これまでイーサリアムの規格を使ったトークンを購入する為に、ビットコインなどを準備する必要がありました。従って、例えば企業側がイーサリアムブロックチェーンで開発されたトークンでICOを公募すると、投資家は前述のようにビットコインやイーサリアムを準備するなどして、フォーマットに合わせた通貨が必要になっていました。しかし、これではICOに参加する為のハードルも高く、容易に購入できないユーザーもいました。
そこで0xプラットフォームを利用すれば、仮にイーサリアムブロックチェーンを使ったICOを購入する時、ERC20規格のトークンを保有していれば可能となります。すなわち、イーサリアムを活用したトークン同士の互換性を持たせるシステムということです。これが冒頭でも紹介した、ICOに関する仮想通貨0xの意味です。
続いての特徴は、トランザクション時にオフチェーンで処理される部分があるので、送金処理速度が早く手数料コストを抑える事ができます。通常のトランザクションは、取引をする相手と取引処理を行います。従って、お互いのブロック容量は送金時の処理全てが含まれるため、場合によっては送金処理速度が遅くなる場合もありました。しかし、オフチェーンの場合は、計算処理は仲介者と呼ばれる取引に参加していない第三者に、処理を委託します。そして、再びオンチェーンと呼ばれる本来の取引相手にトランザクションの結果のみを送信するので、データ容量が少なくスピーディに送金できるようになります。
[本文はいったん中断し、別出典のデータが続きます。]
(** A registration outlives the log file it guards. When the timing
    relations hold and the log of an uploaded handle was last written before
    the upload was confirmed, a deletion pass that drops the registration
    leaves no log file of that handle behind, so that a later recovery cannot
    replay records already uploaded. *)
Theorem registry_outlives_log (fl : Faults) (now : Z) (d : DurableBuffer) (h : Handle) (at_ : Z) :
  timing_ok (config d) → well_named (logDir d) → handle_ok h →
  f_info fl (logFileName h) = false → f_remove fl (logFileName h) = false →
  uploadedHandles d !! h = Some at_ → min_i64 <= now - at_ <= max_i64 →
  (∀ f, d_files (logDir d) !! logFileName h = Some f → modtime f <= at_) →
  let d' := performLogDeletion fl now d in
  uploadedHandles d' !! h = None →
  d_files (logDir d') !! logFileName h = None.
Proof.
  intros Htime Hwn Hh Hi Hr Hu Hfit Hmod. cbn zeta.
  destruct (performLogDeletion_eq fl now d) as [(names & Hnames & ->)|(e & _ & ->)];
    [|congruence].
  destruct (swept_foldl fl now d names) as [Hc _ _ Hup _ Hn He].
  pose proof (foldl_delete_log_removes fl now d h) as Hrm.
  set (d1 := foldl _ _ _) in *. destruct (pruneUploadedHandles_facts fl now d1) as (_ & _ & Hu' & _).
  rewrite Hu'. destruct (logFileName_not_registry h).
  rewrite pruneUploadedHandles_files by done. intros Hgone.
  destruct (d_files (logDir d) !! logFileName h) as [f|] eqn:Hf; [|by apply Hn].
  destruct (uploadedHandles d1 !! h) as [t|] eqn:Ht.
  - destruct (lapsed now d1 h) eqn:Hl; [|done].
    unfold lapsed in Hl. destruct (Hup h) as [?|E]; [congruence|].
    rewrite E, Hu, Hc in Hl. apply Z.ltb_lt in Hl. unfold min_i64, max_i64 in *.
    rewrite i64_small in Hl by lia. destruct Htime as (_ & _ & _ & ? & _).
    apply (Hrm f); try done; [by exists at_| |].
    + unfold old. specialize (Hmod f eq_refl). lia.
    + unfold read_dir in Hnames. destruct (_ || _) eqn:?; [done|]. injection Hnames as [= <-].
      rewrite merge_sort_Permutation, elem_of_elements, elem_of_dom. by exists f.
  - destruct (He h) as (name & f' & Hpar & Hfile & Hno); [by exists at_|done|].
    destruct (Hwn name f') as (h' & Hok & ->); [done|by eapply parse_Ok_log|].
    rewrite parse_logFileName in Hpar by done. by injection Hpar as [= ->].
Qed.

End polling.

(** ** Witnesses *)

Definition example_handle : Handle := MkHandle 1 50.

(** One handle uploaded at 60 whose log, written at 55, is still there. *)
Definition example_uploaded : DurableBuffer :=
  set_uploadedHandles {[example_handle := 60]}
    (set_logDir (MkDir true {[logFileName example_handle := MkFile [] 55]}) fresh_buffer).

Definition example_events : list event :=
  [Tick no_faults 150; Release (MkHandle 2 51); Poll 400; Confirm no_faults 450 []; Poll 600].

Lemma lease_exclusion_witness :
  let d1 := (GetUploadedHandles (H := canonical_order) (H0 := merge_sort_slice)
               100 example_uploaded).2 in
  let d2 := after (H := canonical_order) (H0 := merge_sort_slice) example_events d1 in
  Forall (λ hs, example_handle ∉ hs)
    (dispatched (H := canonical_order) (H0 := merge_sort_slice) example_events d1) ∧
  uploaded d2 example_handle ∧
  (∀ now, 100 + processingHandleTTL (config example_uploaded) < now →
     min_i64 <= now - 100 <= max_i64 →
     example_handle ∈
       (GetUploadedHandles (H := canonical_order) (H0 := merge_sort_slice) now d2).1) ∧
  (∀ now, example_handle ∈
     (GetUploadedHandles (H := canonical_order) (H0 := merge_sort_slice) now
       (ReleaseProcessingHandle example_handle d2)).1).
Proof.
  destruct (lease_exclusion (H := canonical_order) (H0 := merge_sort_slice) example_handle 100
    example_events example_uploaded) as (Hd & Hu & Hagain).
  - done.
  - vm_compute. left.
  - repeat (apply Forall_cons; split; [first [apply not_elem_of_nil|split; done|done]|]).
    by apply Forall_nil.
  - assert (∀ fl now, Sweep fl now ∉ example_events) as Hs.
    { intros fl now. unfold example_events. rewrite !not_elem_of_cons.
      split_and!; [done..|apply not_elem_of_nil]. }
    split; [exact Hd|]. split; [exact (Hu Hs)|]. exact (Hagain (Hu Hs)).
Defined.

Lemma registry_outlives_log_witness :
  d_files (logDir (performLogDeletion (H := canonical_order) no_faults 2000 example_uploaded))
    !! logFileName example_handle = None.
Proof.
  apply (registry_outlives_log (H := canonical_order) no_faults 2000 example_uploaded
    example_handle 60); try done.
  - intros name f. cbn. intros [<- <-]%lookup_singleton_Some _.
    exists example_handle. done.
  - intros f. cbn. rewrite lookup_singleton_eq. by intros [= <-].
Defined.

End Registry.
さらに、仲介者となったユーザーには取引処理の協力報酬を受け取ることができます。
仮想通貨0x(ゼロエックス)の購入方法
仮想通貨0xの購入方法ですが、2018年6月時点で国内の仮想通貨取引所による取り扱いはありませんが、海外の仮想通貨取引所で取り扱っています。また、0x取り扱っている取引所は、世界的にも有名な仮想通貨取引所のバイナンスとポロニエックスです。どちらも取り扱い通貨の数が多く、取引量も多いことで有名です。しかし、どちらも法定通貨の日本円入金は取引に対応していない為、どちらの取引所でも取り扱っているビットコインかイーサリアムで入金する必要があります。
また、その準備をする為にまずは国内の仮想通貨取引所でビットコインかイーサリアムを現物取引で購入し、ウォレットに保管します。そしてバイナンスか、ポロニエックスで口座開設しビットコインかイーサリアムを入金して0xを購入します。
仮想通貨0x(ゼロエックス)の将来性
仮想通貨0xの将来性についてですが、最近では分散型取引所やプラットフォームに注目が集まっており、その流れで同じく注目される可能性があります。また、イーサリアムトークンを保有しているユーザーにとっては、便利な互換性機能があるので利用頻度が高まることも予想されます。市場価格は、2018年6月時点で1ZRX=145円台で推移しており、3月から上昇傾向が続いています。
今後イーサリアムを使った新たなアプリケーションのリリースや、イーサリアムトークンの発行・流通などに伴い0xプラットフォームは需要が高まることが考えられます。また、相場も上昇傾向が続いていることもあり、今後も注目のアルトコインといえるでしょう。